Nishimura H, Sempuku K, Iwashima A
Biochim Biophys Acta. 1981 May 29;668(3):333-8. doi: 10.1016/0005-2795(81)90166-5.
The reaction of a soluble thiamine-binding protein of Saccharomyces cerevisiae with water-soluble carbodiimide, 1-ethyl-3-(3-dimethylaminopropyl)carbodiimide, at pH 4.5, results in a remarkable loss of its binding activity with thiamine. Thiamine above 0.1 mM substantially protects the protein against this inactivation. In addition to 1-ethyl-3-(3-dimethylaminopropyl)carbodiimide, the thiamine-binding protein is also inactivated by diethylpyrocarbonate. The inactivation is time-dependent and follows second-order kinetics. Restoration of the binding activity by incubation of inactivated protein with hydroxylamine was observed. thiamine and pyrithiamine are effective to prevent the inactivation. From these results it is strongly suggested that both the carboxyl and the histidine residues in the protein are involved in the binding site for thiamine. It is proposed that the binding involves interactions between charged groups on the protein with the quaternary nitrogen of the thiazolium moiety and with the basic ring nitrogen of the pyrimidine moiety in thiamine molecule.
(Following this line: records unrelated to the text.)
Definition uploadToCloudinaryOrLocal (imagePath : string) : M string :=
  let useCloudinary :=
    otruthy (CLOUDINARY_CLOUD_NAME env) && otruthy (CLOUDINARY_API_KEY env)
    && otruthy (CLOUDINARY_API_SECRET env) in
  if useCloudinary
  then
    try_catch
      (call (cloudinary_upload_io imagePath) (EvCloudinary imagePath))
      (fun _ => storeLocally imagePath)
  else storeLocally imagePath.

(** [for (let i = 0; i < totalContentSlides; i++)], entered at index [i]
    with [rest] the slides from [i] on. *)
Fixpoint contentSlides (tempDir : string) (totalContentSlides i : nat)
    (rest : list string) (imageUrls : list string) : M (list string) :=
  match rest with
  | [] => ret imageUrls
  | content :: rest' =>
      let slideNumber := i + 1 in
      now <- Date_now ;;
      let slideImagePath :=
        path_join tempDir ("carousel_" ++ Number_toString now ++ "_slide_"
                           ++ Number_toString slideNumber ++ ".png") in
      createContentSlide content slideImagePath slideNumber totalContentSlides ;;;
      url <- uploadToCloudinaryOrLocal slideImagePath ;;
      contentSlides tempDir totalContentSlides (S i) rest' (imageUrls ++ [url])
  end.

Definition createCarousel (title : string) (slides : list string)
    (cta : option string) : M (list string) :=
  let cta := match cta with Some c => c | None => default_cta end in
  try_catch
    (let tempDir := path_join dirname "../../temp" in
     ensureDirectoryExists tempDir ;;;
     let imageUrls := [] in
     let totalContentSlides := length slides in
     now <- Date_now ;;
     let coverImagePath :=
       path_join tempDir ("carousel_" ++ Number_toString now ++ "_cover.png") in
     createCoverSlide title coverImagePath ;;;
     url <- uploadToCloudinaryOrLocal coverImagePath ;;
     let imageUrls := imageUrls ++ [url] in
     imageUrls <- contentSlides tempDir totalContentSlides 0 slides imageUrls ;;
     now <- Date_now ;;
     let ctaImagePath :=
       path_join tempDir ("carousel_" ++ Number_toString now ++ "_cta.png") in
     createCtaSlide cta ctaImagePath totalContentSlides ;;;
     url <- uploadToCloudinaryOrLocal ctaImagePath ;;
     let imageUrls := imageUrls ++ [url] in
     (if strict_eq (NODE_ENV env) "development"
      then ret tt
      else cleanupTempFiles tempDir) ;;;
     ret imageUrls)
    (fun error => throw ("Failed to create carousel: " ++ error)%string).
(* ================================================================== *)
(** * Further properties *)

(** ** Shape of the emitted text *)

Lemma forallb_rev {A} (P : A -> bool) (l : list A) :
  forallb P (rev l) = forallb P l.
Proof.
  induction l as [|x l IH]; [reflexivity|].
  cbn [rev forallb]. rewrite forallb_app, IH. cbn. 
  rewrite andb_true_r. apply andb_comm.
Qed.

Lemma forallb_trimStart (P : N -> bool) (s : jsstring) :
  forallb P s = true -> forallb P (trimStart s) = true.
Proof.
  induction s as [|c r IH]; intros H; [reflexivity|].
  cbn [trimStart]. destruct (isTrimmed c); [|exact H].
  cbn [forallb] in H. apply andb_true_iff in H. apply IH, H.
Qed.

Lemma forallb_trim (P : N -> bool) (s : jsstring) :
  forallb P s = true -> forallb P (trim s) = true.
Proof.
  intros H. unfold trim, trimEnd.
  rewrite forallb_rev. apply forallb_trimStart.
  rewrite forallb_rev. now apply forallb_trimStart.
Qed.

Lemma trimStart_idempotent (s : jsstring) :
  trimStart (trimStart s) = trimStart s.
Proof.
  induction s as [|c r IH]; [reflexivity|].
  cbn [trimStart]. destruct (isTrimmed c) eqn:E; [exact IH|].
  cbn [trimStart]. now rewrite E.
Qed.

Lemma trimStart_app (u v : jsstring) :
  trimStart (u ++ v) =
  if forallb isTrimmed u then trimStart v else trimStart u ++ v.
Proof.
  induction u as [|c u IH]; [reflexivity|].
  cbn [app trimStart forallb]. destruct (isTrimmed c); [exact IH|reflexivity].
Qed.

Lemma trimEnd_cons (a : N) (r : jsstring) :
  isTrimmed a = false ->
  trimEnd (a :: r) = a :: trimEnd r.
Proof.
  intros Ha. unfold trimEnd. cbn [rev]. rewrite trimStart_app.
  destruct (forallb isTrimmed (rev r)) eqn:E.
  - cbn [trimStart]. rewrite Ha. cbn [rev app].
    f_equal. clear Ha.
    assert (H : trimStart (rev r) = []).
    { revert E. generalize (rev r). intros l.
      induction l as [|c l IH]; intros E; [reflexivity|].
      cbn [forallb] in E. apply andb_true_iff in E. destruct E as [E1 E2].
      cbn [trimStart]. rewrite E1. now apply IH. }
    now rewrite H.
  - rewrite rev_app_distr. reflexivity.
Qed.
(** * Navidrome: folder producer of the scanner (scanner2/produce_folders.go)
      and archiver (core/archiver.go)

    A shallow embedding of the two Go source files and the properties
    proved about them.  Go values are modelled as follows.

    - [error] is the message that [err.Error()] returns; a Go [error]
      value is an [option error], [None] being [nil].
    - [time.Time] is an integer number of clock units counted from the
      zero time, so the zero value is [0] and [t.After(u)] is [u < t].
    - the file system is a snapshot: [os.Stat] and [os.Open] are
      functions of the path.  An open directory is the sequence of
      results its successive [ReadDir(-1)] calls give.
    - [context.Context]: the number of further [ctx.Err()] calls that
      will still see [nil]; cancellation is permanent.
    - the results channel is the list of the folders sent on it, the
      consumer being taken to read them all; the log is the list of the
      lines written; a Go map that is ranged over is the list of its
      entries in the order of the range.
    - loops that Go writes as [for { ... }] and the recursion over the
      directory tree take a fuel argument; running out of fuel is
      [None]. *)

From Stdlib Require Import ZArith NArith String Ascii List Bool Lia.
From Stdlib Require Import Decimal DecimalFacts DecimalN DecimalString.
From Stdlib Require Import Sorting.Sorted Sorting.Permutation.
From Stdlib Require OrderedTypeEx.
From stdpp Require Import gmap strings.

Import ListNotations.
Local Open Scope string_scope.
Local Open Scope Z_scope.

(** ** Go values shared by both packages *)

Definition error := string.

Inductive result (A : Type) : Type :=
| Ok (a : A)
| Err (e : error).
Arguments Ok {A} a.
Arguments Err {A} e.

Definition Time := Z.
Definition zeroTime : Time := 0.

(** [t.After(u)] *)
Definition After (t u : Time) : bool := u <? t.

Inductive logLevel := LError | LWarn | LInfo | LDebug | LTrace.

Record logLine := LogLine { lvl : logLevel; msg : string; detail : string }.

Module Scanner2.

(** ** Data model *)

Record fileInfo := FileInfo { ModTime : Time; fiIsDir : bool }.

(** [fs.DirEntry]: the four methods of the interface. *)
Record dirEntry := DirEntry {
  Name : string;
  IsDir : bool;
  Type_ : N;                       (* fs.FileMode type bits *)
  Info : result fileInfo
}.

(** [os.ModeSymlink], bit 27 of [fs.FileMode]. *)
Definition ModeSymlink : N := N.shiftl 1 27.

(** One [ReadDir(-1)] call: the entries read and the error, if any. *)
Definition readResult : Type := list dirEntry * option error.

(** [fs.ReadDirFile]: the result of the n-th [ReadDir(-1)] call, from 0,
    and the result of [Close]. *)
Record dirFile := DirFile {
  ReadDirAt : nat -> readResult;
  CloseErr : option error
}.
酿酒酵母的一种可溶性硫胺素结合蛋白在pH 4.5条件下与水溶性碳二亚胺1-乙基-3-(3-二甲基氨基丙基)碳二亚胺反应,会导致其与硫胺素的结合活性显著丧失。浓度高于0.1 mM的硫胺素能有效保护该蛋白不被灭活。除了1-乙基-3-(3-二甲基氨基丙基)碳二亚胺外,硫胺素结合蛋白也会被焦碳酸二乙酯灭活。这种灭活具有时间依赖性,遵循二级动力学。观察到将失活的蛋白与羟胺一起孵育可恢复其结合活性。硫胺素和吡硫胺素可有效防止这种灭活。从这些结果强烈表明,该蛋白中的羧基和组氨酸残基都参与了硫胺素的结合位点。有人提出,这种结合涉及蛋白上的带电基团与硫胺素分子中噻唑鎓部分的季铵氮以及嘧啶部分的碱性环氮之间的相互作用。